Buzzword: Brachytherapy Brachy is a Greek word meaning short. The Mayo Clinic defines brachytherapy as a targeted cancer treatment in which radioactive pellets or seeds are placed in the body. It’s proven to deliver a high dose of radiation to malignant tissue (thus increasing the likelihood cancer doesn’t return). It’s also less likely to harm healthy tissue.

Why brachytherapy? This form of radiotherapy has been used for decades to treat prostate cancer. It involves a physician implanting radioactive “seeds” (about the diameter of tiny pieces of mechanical pencil lead) inside or near a malignant tumour. The seeds work like tiny time-release capsules, blasting the affected area directly instead of through layers of healthy tissue, as in standard radiation treatment. It also takes hours, not weeks; has little impact on healthy cells; and it’s more effective at killing cancer cells for good.

Crook learned it might be a viable option for breast cancer when she met Dr. Jean-Philippe Pignol at Toronto’s Sunnybrook Hospital. Pignol had adapted the technique for breast cancer and asked her to work on a few cases. When Crook moved to Kelowna, B.C., in 2009, she brought the technique with her. How effective is it? Crook points to Pignol’s success in Ontario. “He’s treated more than 100 patients, and the recurrence is about 1 or 2 percent,” she says. In 2012, Crook treated her first six women at the BC Cancer Agency, who are all spreading the word.

Who’s a candidate? Brachytherapy is most effective in women with grade 1 or 2 breast cancer that hasn’t yet reached the lymph nodes. In the one-hour procedure, Crook places 50 to 100 seeds near the cancer site with fine needles. “We put radiation directly near the cancer,” she says. “Nothing is more precise than that.” The seeds then deliver radiation inside the body for two months. That’s it. They don’t even need to be removed.

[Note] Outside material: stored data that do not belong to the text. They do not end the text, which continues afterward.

(** The record loop of [decode_node] for leaves. *)
Definition decode_entry : St Reader ChunkError FileEntry :=
  let! path_len := rd_u16 in
  let! _ := rd_check (negb ((path_len =? 0) || (MAX_PATH_BYTES <? path_len)))
              "Tree v2 leaf path length is invalid" in
  let! path := rd_str path_len "Tree v2 leaf path is not UTF-8" in
  let! _ := st_lift (validate_path path) in
  let! hash := rd_take 32 in
  let! mtime_ms := rd_u64 in
  let! size_bytes := rd_u64 in
  st_ret (FileEntryNew path hash mtime_ms size_bytes).

Definition decode_leaf : St Reader ChunkError V2Node :=
  let! _ := rd_take 4 in
  let! count := rd_u32 in
  let! _ := rd_check (negb ((count =? 0) || (MAX_LEAF_ENTRIES <? count)))
              "Tree v2 leaf entry count is invalid" in
  let! entries := rd_repeat (N.to_nat count) decode_entry in
  let! _ := rd_finish in
  let! _ := st_lift (validate_entries entries) in
  st_ret (V2Leaf entries).

Definition decode_internal : St Reader ChunkError V2Node :=
  let! _ := rd_take 4 in
  let! child_height := rd_u16 in
  let! _ := rd_check (negb (MAX_TREE_DEPTH <=? child_height))
              "Tree v2 internal header is invalid" in
  let! reserved := rd_u16 in
  let! _ := rd_check (reserved =? 0) "Tree v2 internal header is invalid" in
  let! count := rd_u32 in
  let! _ := rd_check (negb ((count =? 0) || (MAX_INTERNAL_CHILDREN <? count)))
              "Tree v2 internal child count is invalid" in
  let! children := rd_repeat (N.to_nat count) (decode_range_ref child_height) in
  let! _ := rd_finish in
  let! _ := st_lift (validate_ranges children child_height) in
  st_ret (V2Internal child_height children).

(** [decode_node]. *)
Definition decode_node (b : bytes) : result ChunkError V2Node :=
  if (MAX_NODE_BYTES <? len b) || (len b <? LEAF_HEADER_BYTES)
  then Err (invalid "Tree v2 node length is invalid")
  else if beq (take 4 b) LEAF_MAGIC then (decode_leaf b).1
  else if beq (take 4 b) INTERNAL_MAGIC then
    if len b <? INTERNAL_HEADER_BYTES
    then Err (invalid "Tree v2 internal header is truncated")
    else (decode_internal b).1
  else Err (invalid "unknown Tree v2 node magic").

(** * Roots *)
Section roots.
Context {B3 : Blake3}.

Her race for the cure Access to funding, support and training is tough, but momentum is building. Crook alone has raised thousands of dollars, and the avid runner has done a marathon to help her cause. Her goal is to make brachytherapy more widely available.

“When word gets out, women will say, ‘All my friends had weeks of radiation, but I heard there’s an easier way. Why isn’t it available?’ Then it will snowball. Once you get more support, you can ask your local cancer agency to make it a standard treatment. That’s how change happens.”